I took the key. “Yes, sir, thank you, I will,” I told him and departed.
When I returned to the living-room, which was about the size of a tennis court, I found that the bridge game had not got started. Gwenn and Rony had rejoined the party. With a radio going, they were dancing in a space by the doors leading to the terrace, and Jimmy Sperling was dancing with Connie Emerson. Madeline was at the piano, concentrating on trying to accom- pany the radio, and Paul Emerson was standing by, looking down at her flying fingers with his face sourer than ever. At the end of dinner he had taken three kinds of pills, and perhaps had picked the wrong ones. I went and asked Madeline to dance, and it took only a dozen steps to know how good she was. Still more relationship.

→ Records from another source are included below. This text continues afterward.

(** ** Properties *)

(** Wire names: for all labels of 1 to 255 bytes the parser reads a query
    for them back (type, RD flag and dotted name, whatever follows the question),
    and if no label holds a dot the serializer writes the dotted name back as the
    same labels. *)
Theorem query_name_roundtrip (id flags : Z) (labels : list (list Z)) (qt : Z) (rest : list Z) :
  Forall (λ l, 0 < length l < 256)%nat labels → 0 <= flags < 32768 → 0 <= qt < 65536 →
  Z.of_nat (length (encode_query id flags (encode_labels labels) qt ++ rest)) <= DNS_BUF →
  parse_query (encode_query id flags (encode_labels labels) qt ++ rest)
    = Some (mkQuery (Z.testbit flags 8) qt (dotted labels) (c_strlen (dotted labels))) ∧
  (Forall label_ok labels → format_name_all (dotted labels) = encode_labels labels).
Proof.
  intros Hl Hf Hqt Hlen. split.
  - assert (Hqr : Z.land flags 32768 = 0).
    { pose proof (land_pow2_testbit flags 15) as H. change (2 ^ 15) with 32768 in H.
      rewrite (proj2 (Z.testbit_false flags 15 ltac:(lia))) in H;
        [apply Z.eqb_eq, negb_false_iff, H; lia|by rewrite Z.div_small by (change (2 ^ 15) with 32768; lia)]. }
    rewrite parse_query_encode by (done || lia). pose proof (land_pow2_testbit flags 8 ltac:(lia)) as H.
    change (2 ^ 8) with 256 in H. by rewrite H.
  - intros Hok. destruct labels as [|l ls]; [done|]. apply format_name_dotted; [done|done|].
    by apply label_count_dotted.
Qed.

(** Only such packets are queries: what the parser accepts is a header of
    at most 4096 bytes in all, and a question of class IN with the parsed type
    and name; so its name cannot overrun the response buffer. *)
Theorem parse_query_sound (packet : list Z) (q : ParsedQuery) :
  bytes_ok packet → parse_query packet = Some q →
  12 <= Z.of_nat (length packet) <= DNS_BUF ∧ Z.of_nat (name_strlen q) + 18 <= DNS_BUF ∧
  ∃ labels rest, Forall (λ l, 0 < length l < 256)%nat labels ∧ qname q = dotted labels ∧
    drop DNS_HEADER_LEN packet = encode_labels labels ++ be16 (qtype q) ++ [0; 1] ++ rest.
Proof.
  intros Hb H. destruct (parse_query_inv packet q Hb H) as [Hlen Hq].
  split; [exact Hlen|]. split; [by eapply strlen_bound|exact Hq].
Qed.

(** Every packet a query is answered with: it carries the query's id, the
    QR bit, one additional record, and echoes its question; it is at most 4096
    bytes; and the server itself drops such a packet, so that two servers never
    answer each other.  Nothing else is sent than this, or a proxied query. *)
Theorem handle_query_replies (d : DnsMatcher) (packet : list Z) (upstream proxy : bool) :
  bytes_ok packet →
  match reply_of (handle_query d packet upstream proxy).1 with
  | Some r =>
      ∃ q, parse_query packet = Some q ∧ replies_to packet (name_strlen q) r ∧
        Z.of_nat (length r) <= DNS_BUF ∧
        ∀ d' u p, handle_query d' r u p = (Drop, d')
  | None =>
      parse_query packet = None ∧ handle_query d packet upstream proxy = (Drop, d) ∨
      ∃ q, (handle_query d packet upstream proxy).1 = ForwardProxy q ∧ proxy = true
  end.
Proof.
  intros Hb.
  assert (Hall : ∀ q status a ra, parse_query packet = Some q →
    ∃ q', Some q = Some q' ∧ replies_to packet (name_strlen q') (format_resp packet (name_strlen q) status a ra) ∧
      Z.of_nat (length (format_resp packet (name_strlen q) status a ra)) <= DNS_BUF ∧
      ∀ d' u p, handle_query d' (format_resp packet (name_strlen q) status a ra) u p = (Drop, d')).
  { intros q status a ra Hq. exists q. split_and!; [done| | |].
    - destruct a; apply format_resp_answers_replies.
    - apply format_resp_bound. by eapply strlen_bound.
    - intros. unfold handle_query. by replace (parse_query (format_resp _ _ _ _ _)) with (@None ParsedQuery)
        by (symmetry; destruct a; by apply reply_dropped). }
  remember (handle_query d packet upstream proxy) as r eqn:Hr. unfold handle_query in Hr.
  destruct (parse_query packet) as [q|] eqn:Hq; [|subst r; by left].
  destruct ((qtype q =? NS_T_A) || _).
  - destruct (match from_utf8 _ with Some n => _ | None => _ end) as [[m|] d']; [subst r; by apply Hall|].
    subst r. case_if; by apply Hall.
  - destruct (_ ≫= _) as [dom|]; [|subst r; case_if; by apply Hall].
    destruct proxy, (proxied_type _); subst r; try (by apply Hall). right. eexists. split; reflexivity.
Qed.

A little later Mrs Sperling came in, and she was soon followed by Sperling and Webster Kane. Before long the dancing stopped, and someone mentioned bed, and it began to look as if there would be no chance to dispose of the little brown capsule I had got from my medicine case. Some of them had patronized the well-furnished bar on wheels which had been placed near a long table back of a couch, but not Rony, and I had about decided that I was out of luck when Webster Kane got enthusiastic about nightcaps and started a selling campaign. I made mine bourbon and water because that was what Rony had shown a preference for during the afternoon, and the prospect brightened when I saw Rony let Jimmy Sperling hand him one. It went as smooth as if I had written the script. Rony took a swallow and then put his glass on the table when Connie Emerson wanted both his hands to show him a rumba step. I took a swallow from mine to make it the same level as his, got the capsule from my pocket and dropped it in, made my way casually to the table, put my glass down by Rony's in order to have my hands for getting out a cigarette and lighting it, and picked the glass up again, but the wrong one-or I should say the right one. There wasn't a chance the manoeuvre had been observed, and it couldn't have been neater.
But there my luck ended. When Connie let him go Rony went to the table and retrieved his glass, but the damn fool didn't drink. He just held on to it.